(Exercise goal)
Can you restate the lines of the entries below, word for word, from the first one through the line that includes "unfold aliases_connected. intros Hc q qs."?

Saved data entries
Lemma alias_path_snoc a l b n : alias_path a l b → alias_path a (l ++ [(b, n)]) n.
Proof. revert a. induction l as [|[x y] l IH]; simpl; [by intros ? ->|]. naive_solver. Qed.

Lemma rewrite_name_connected n c : aliases_connected c → aliases_connected (rewrite_name n c).
Proof.
  unfold aliases_connected. intros Hc q qs.
  rewrite (sr_original _ _ (same_request_rewrite_name n c)). intros Hq.
  destruct (Hc q qs Hq) as (q' & qs' & Hq' & -> & Hp & Hcl & Hty).
  unfold rewrite_name. rewrite Hq'. case_match; [|by exists q', qs].
  exists (query_set_name (name_set_fqdn true n) q'), qs. cbn. dns.
  split; [reflexivity|]. split; [reflexivity|]. split; [by apply alias_path_snoc|]. done.
Qed.

Lemma alias_records_spec query ttl present aliases r :
  r ∈ alias_records query ttl present aliases ↔
  ∃ alias, alias ∈ aliases ∧ existsb (is_alias_record alias) present = false
    ∧ r = match queries query with
          | question :: _ => record_set_class (query_class question) (record_cname alias.1 ttl alias.2)
          | [] => record_cname alias.1 ttl alias.2
          end.
Proof.
  unfold alias_records. rewrite list_elem_of_omap. split.
  - intros (alias & Hin & E). destruct (existsb _ _) eqn:Hx; [done|]. injection E as <-. eauto.
  - intros (alias & Hin & Hx & ->). exists alias. rewrite Hx. eauto.
Qed.

Lemma synthesized_alias query ttl alias :
  is_alias_record alias (match queries query with
    | question :: _ => record_set_class (query_class question) (record_cname alias.1 ttl alias.2)
    | [] => record_cname alias.1 ttl alias.2
    end) = true.
Proof.
  unfold is_alias_record, record_cname. case_match; dns;
    by rewrite rdata_view_CNAME, !name_eqb_refl.
Qed.

(** Every alias is in the answer section, and nothing else was added. *)
Lemma alias_records_complete query ttl present aliases alias :
  alias ∈ aliases →
  ∃ r, r ∈ alias_records query ttl present aliases ++ present ∧ is_alias_record alias r = true.
Proof.
  intros Hin. destruct (existsb (is_alias_record alias) present) eqn:E.
  - apply existsb_elem in E as (r & Hr & ?). exists r. set_solver.
  - eexists. split; [|apply (synthesized_alias query ttl)].
    apply elem_of_app. left. apply alias_records_spec. eauto.
Qed.
End aliases.

(** The answer holds a CNAME record for each step from [from] to [to]. *)
Inductive cname_path `{Hickory} (ans : list Record_) : Name → Name → Prop :=
| cname_path_nil n : cname_path ans n n
| cname_path_step a b n r :
    r ∈ ans → is_alias_record (a, b) r = true → cname_path ans b n → cname_path ans a n.

Lemma alias_path_cname `{Hickory} ans from l to :
  alias_path from l to → (∀ alias, alias ∈ l → ∃ r, r ∈ ans ∧ is_alias_record alias r = true) →
  cname_path ans from to.
Proof.
  revert from. induction l as [|[a b] l IH]; simpl; intros from.
  - intros -> _. constructor.
  - intros [-> Hp] Hl. destruct (Hl (from, b)) as (r & Hr & Ha); [set_solver|].
    apply (cname_path_step _ _ b _ r); [done..|]. apply IH; [done|]. set_solver.
Qed.

(** The facts about the finalised reply. *)
Lemma finalize_response_spec {H : Hickory} {HL : HickoryLaws H} (c : QueryContext) (up : Message) q qs :
  c_response c = Some up →
  aliases_connected c →
  queries (c_original c) = q :: qs →
  ∃ m q' qs', c_response (finalize_response c) = Some m
    ∧ bound_to (c_original c) m
    ∧ queries (c_query c) = q' :: qs'
    ∧ answers up `suffix_of` answers m
    ∧ response_code m = response_code up
    ∧ (response_code up = rc_NoError ∨ response_code up = rc_NXDomain →
       cname_path (answers m) (query_name q) (query_name q')).
Proof.
  intros Hr Hc Hq. destruct (Hc q qs Hq) as (q' & qs' & Hq' & _ & Hp & _ & _).
  destruct (proj2 (response_for_query_Some (c_original c) 0 c) ltac:(rewrite Hr; eauto)) as [m Hm].
  exists m, q', qs'. split; [done|]. split; [by eapply response_for_query_bound|].
  split; [done|]. revert Hm. unfold response_for_query. rewrite Hr. rewrite Nat.min_0_l, drop_0.
  destruct (rebind_response_keeps up (c_original c)) as (Ha & _ & _ & Hrc & _ & _).
  rewrite Ha, Hrc. case_bool_decide as Hn; simpl.
  - intros [= <-]. rewrite Ha, Hrc. split; [done|]. split; [done|]. intros _.
    rewrite Hn in Hp. simpl in Hp. rewrite Hp. constructor.
  - destruct (_ || _) eqn:Hcode; intros [= <-].
    + dns. split; [by eexists|]. split; [done|]. intros _.
      eapply alias_path_cname; [done|]. intros alias Hin. by apply alias_records_complete.
    + rewrite Ha, Hrc. split; [done|]. split; [done|].
      apply orb_false_iff in Hcode as [?%bool_decide_eq_false ?%bool_decide_eq_false]. tauto.
Qed.

(** C12: after any rewrites of the question, the reply sent to the client is
    bound to the client's own message (id, opcode, RD, CD, question; EDNS only
    if the client used it, with the client's payload size and DO bit), and when
    the answer is NOERROR or NXDOMAIN its answer section holds an unbroken CNAME
    chain from the name the client asked to the name that was resolved, in front
    of the records of the upstream answer. *)
Theorem finalized_reply {H : Hickory} {HL : HickoryLaws H} (c : QueryContext) (up : Message) q qs :
  c_response c = Some up →
  aliases_connected c →
  queries (c_original c) = q :: qs →
  ∃ m q' qs', c_response (finalize_response c) = Some m
    ∧ bound_to (c_original c) m
    ∧ queries (c_query c) = q' :: qs'
    ∧ answers up `suffix_of` answers m
    ∧ response_code m = response_code up
    ∧ (response_code up = rc_NoError ∨ response_code up = rc_NXDomain →
       cname_path (answers m) (query_name q) (query_name q')).
Proof. apply finalize_response_spec. Qed.

(** ** One step of a pipeline

    [ctx_step c c']: [c'] belongs to the same request as [c], its rewrites still lead
    from the client's question to the current one if those of [c] did, and it skips
    the caches if [c] does. *)
Record ctx_step `{Hickory} (c c' : QueryContext) : Prop := mkCtxStep {
  cs_request : same_request c c';
  cs_aliases : aliases_connected c → aliases_connected c';
  cs_skip : skip_cache c' = skip_cache c;
}.

Lemma skip_begin_pipeline `{Hickory} entry c : skip_cache (begin_pipeline entry c) = skip_cache c.
Proof. unfold begin_pipeline. by case_match. Qed.

#[export] Instance ctx_step_preorder `{Hickory} : PreOrder ctx_step.
Proof.
  split; [by intros c; split|]. intros c1 c2 c3 [S1 A1 E1] [S2 A2 E2].
  split; [by transitivity c2|auto|congruence].
Qed.

Section ctx_steps.
Context {H : Hickory} {HL : HickoryLaws H}.

(** A change of anything but the question and the rewrites. *)
Lemma ctx_step_same c c' :
  same_request c c' → queries (c_query c') = queries (c_query c) → c_rewrites c' = c_rewrites c →
  skip_cache c' = skip_cache c → ctx_step c c'.
Proof.
  intros S Hq Hr Hs. split; [done| |done]. unfold aliases_connected. by rewrite (sr_original _ _ S), Hq, Hr.
Qed.

Lemma ctx_step_with_trace t c : ctx_step c (with_trace t c).
Proof. by apply ctx_step_same. Qed.

Lemma ctx_step_set_response m c : ctx_step c (set_response m c).
Proof. by apply ctx_step_same. Qed.

Lemma ctx_step_reject rc c : ctx_step c (reject rc c).
Proof. by apply ctx_step_same. Qed.

Lemma ctx_step_rewrite_name n c : ctx_step c (rewrite_name n c).
Proof.
  split; [apply same_request_rewrite_name|apply rewrite_name_connected|].
  unfold rewrite_name. by repeat case_match.
Qed.

Lemma ctx_step_with_query q c : queries q = queries (c_query c) → ctx_step c (with_query q c).
Proof. intros. by apply ctx_step_same. Qed.

Lemma ctx_step_absorb o c : c_original o = c_original c → (aliases_connected c → aliases_connected o) →
  skip_cache o = skip_cache c → ctx_step c (absorb o c).
Proof.
  intros Ho Ha Hs. split; [apply same_request_absorb| |unfold absorb; by case_match]. intros Hc. specialize (Ha Hc). revert Ha.
  unfold aliases_connected. rewrite (sr_original _ _ (same_request_absorb o c)), Ho.
  unfold absorb. case_match; done.
Qed.

Lemma ctx_step_fork id now c : ctx_step c (fork id now c).
Proof. by apply ctx_step_same. Qed.

Lemma ctx_step_apply_ttl_clamp min max c c' : apply_ttl_clamp min max c = Some c' → ctx_step c c'.
Proof.
  intros Hc. pose proof (same_request_apply_ttl_clamp _ _ _ _ Hc) as S.
  unfold apply_ttl_clamp in Hc. destruct (c_response c); [|by injection Hc as <-].
  destruct (mapM _ (answers m)); simpl in Hc; [|done]. destruct (mapM _ _); simpl in Hc; [|done].
  injection Hc as <-. by apply ctx_step_same.
Qed.

Lemma ctx_step_filter_answers keep c : ctx_step c (filter_answers keep c).
Proof.
  pose proof (same_request_filter_answers keep c) as S. revert S. unfold filter_answers.
  case_match; intros S; [by apply ctx_step_same|done].
Qed.

Lemma queries_set_ecs m cs : queries (set_ecs m cs) = queries m.
Proof. unfold set_ecs. dns. done. Qed.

(Answer space)
Lemma alias_path_snoc a l b n : alias_path a l b → alias_path a (l ++ [(b, n)]) n.
Proof. revert a. induction l as [|[x y] l IH]; simpl; [by intros ? ->|]. naive_solver. Qed.

Lemma rewrite_name_connected n c : aliases_connected c → aliases_connected (rewrite_name n c).
Proof.
  unfold aliases_connected. intros Hc q qs.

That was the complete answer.